Missoula, MT (KGVO-AM News) - The University of Montana campus played host to teams from the UM Police Department, Missoula Police Department, Missoula County Sheriff’s Office, Missoula Airport Police, the Montana Highway Patrol, City and Rural Fire Departments and Emergency Services for a day of learning and training together.

I spoke with UM Police Chief Brad Giffin in front of the Music Building where several of the training sequences were being conducted.

UM Police Department Hosts 'Active Attack Integrated Response Training'

“What we're doing today is called ‘Active Attack Integrated Response Training’,” began Chief Giffin. “It's basically the national model of how to respond to active shooter events. None of these things that happen in the communities where they occur have the resources for an individual agency to actually respond effectively, so the premise is that we coordinate our response inter-agency wide.”

Giffin described the usual parameters that occur during an active shooter incident.

“Active shooter events are usually over with within three to five minutes,” he said. “What comes after that is the long process of getting emergency responders in clearing the building. Then we have a process where we deploy rescue task forces.
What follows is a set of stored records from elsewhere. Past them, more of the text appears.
(** On every path the numbers are those of [int64] variables. *)
Lemma load_run_int64 c err : load_run c err → config_int64 c.
Proof.
  assert (∀ c, config_in base n c → config_int64 c) as Hin by (by intros ? []).
  assert (config_int64 zero_Config) as Hzero by done.
  destruct 1; try done; [by apply Hin..|]. unfold host_or_default.
  case_bool_decide; [|by apply Hin]. intros id p. by apply (Hin c).
Qed.
End load_run.

Section load_lemmas.
Context {X : Type} `{RuntimeLaws X} {certificate : Type} `{X509 certificate} `{Files}.

Lemma runs_LoadConfig h configFile :
  runs h (LoadConfig configFile : M X _) (λ o es h', es = [] ∧ frame [] h h' ∧
    ∃ config err, o = Ret (config, err) ∧
      load_run configFile (length h) (length h') config err).
Proof.
  unfold LoadConfig. case_bool_decide as Hpath.
  { apply runs_ret. split; [done|]. split; [apply frame_refl|]. eexists _, _. split; [done|].
    by apply load_no_path. }
  destruct (os_Open configFile) as [e|] eqn:Hopen.
  { apply runs_ret. split; [done|]. split; [apply frame_refl|]. eexists _, _. split; [done|].
    by apply load_no_file. }
  destruct (ioutil_ReadAll configFile) as [data|e] eqn:Hread.
  2: { apply runs_ret. split; [done|]. split; [apply frame_refl|]. eexists _, _. split; [done|].
       by apply load_unreadable. }
  assert (readable configFile data) as Hdata by done.
  apply runs_bind. eapply runs_conseq; [apply runs_unmarshal_config|].
  intros o es h' (-> & Hf & c & err & -> & Hin & Hjson). cbn beta iota.
  destruct (json_parse data) as [v|] eqn:Hv.
  2: { destruct Hjson as [-> ->]. apply runs_ret. split; [done|]. split; [done|].
       eexists _, _. split; [done|]. by eapply load_syntax. }
  destruct Hjson as [->| ->].
  2: { apply runs_ret. split; [done|]. split; [done|]. eexists _, _. split; [done|].
       by eapply load_type. }
  apply runs_bind. eapply runs_conseq; [apply runs_Validate|].
  intros o es h'' (-> & -> & err & -> & Hok). cbn beta iota.
  destruct err as [e|]; apply runs_ret; (split; [done|]; split; [done|]; eexists _, _; split; [done|]).
  - eapply load_invalid; [done..|]. intros Hc. by apply Hok in Hc.
  - eapply load_done; [done..|]. by apply Hok.
Qed.
End load_lemmas.
Lemma runs_LoadConfig_document h0 h path c catalog plans :
  document_of h0 c catalog plans →
  readable path (json_text (config_json_with catalog plans c)) → config_int64 c →
  runs h (LoadConfig path : M X _) (λ o es h', es = [] ∧ frame [] h h' ∧
    ∃ c', same_config h0 h' c c' ∧
      ((config_ok c ∧ o = Ret (host_or_default c', None)) ∨
       (¬ config_ok c ∧ ∃ msg,
          o = Ret (c', Some (ErrorString ("Validating config contents: " +:+ msg)))))).
Proof.
  intros [Hplans Hcat Hdepth Hwf] (Hpath & Hopen & Hread) Hint.
  set (doc := config_json_with catalog plans c) in *.
  assert (json_parse (json_text doc) = Some doc) as Hparse.
  { apply json_parse_text; [done|]. pose proof (config_depth catalog plans h0 c Hplans).
    fold doc in H3. lia. }
  destruct (steps_config_with h0 h c catalog plans Hint Hplans Hcat) as (c' & h' & Hsteps & Hf & Hsame).
  unfold LoadConfig, unmarshal_config, unmarshal_with. rewrite bool_decide_false by done.
  rewrite Hopen, Hread, Hparse. apply runs_bind, runs_bind.
  apply (runs_steps _ _ _ _ _ Hsteps). cbn beta iota. rewrite bool_decide_true by done.
  apply runs_ret. cbn beta iota. apply runs_bind.
  eapply runs_conseq; [apply runs_Validate|]. intros o es h'' (-> & -> & err & -> & Hok).
  pose proof (same_config_ok _ _ _ _ Hsame) as Hiff.
  destruct err as [e|]; apply runs_ret; (split; [done|]; split; [done|]; exists c'; split; [done|]).
  - right. split; [|by eexists]. intros Hc. apply Hiff, Hok in Hc. done.
  - left. split; [|done]. by apply Hiff, Hok.
Qed.
End reads.

(** ** Numbers that do not fit

    The number of a plan that is not an [int64] value, somewhere in the document. *)
Definition wide_number (v : json) : Prop := ∃ n, v = JNumber (pretty n) ∧ ¬ is_int64 n.

Definition has_member (name : string) (v w : json) : Prop :=
  ∃ members, v = JObject members ∧ (name, w) ∈ members.

Definition out_of_range (v : json) : Prop :=
  ∃ plans id plan name number,
    has_member "plan_configs" v plans ∧ has_member id plans plan ∧ has_member name plan number ∧
    name ∈ ["replicas_per_node_group"; "shard_count"; "snapshot_retention_limit"] ∧
    wide_number number.

(** [faulty m]: what [m] decodes, it decodes with an error. *)
Section faulty.
Context {X : Type}.

Definition faulty {T} (m : M X (T * status)) : Prop :=
  ∀ s t st s', m s = (Ret (t, st), s') → st ≠ Fine.

Lemma faulty_ret {T} (t : T) st : st ≠ Fine → faulty (ret (t, st)).
Proof. by intros Hst s t' st' s' [= <- <- <-]. Qed.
A rescue task force is a police officer or two with one or two fire personnel or EMS personnel who also have protective body armor so that they can come in and immediately treat the people who have been put into a ‘casualty collection point.’

Volunteers were Made-up with Simulated Gunshot Wounds

That collection point was visibly inside the UM Music Building, with volunteers in makeup simulating various gunshot wounds, to the head, to the neck and other areas of the body where Emergency Medical Services could treat their wounds.

Chief Paul Finlay with Missoula Rural Fire looked forward to the collaboration of the several responding agencies during the training scenarios.

“That's our end goal,” said Chief Finlay. “Here's the collaboration that comes out of this. We're going to continue that into the future and work with one another. We're all different agencies, but we're here with an end goal to work together. And we do so well, and we'll continue to push each of our agencies in order to ensure that what we're training on and what we expect to learn is passed down.”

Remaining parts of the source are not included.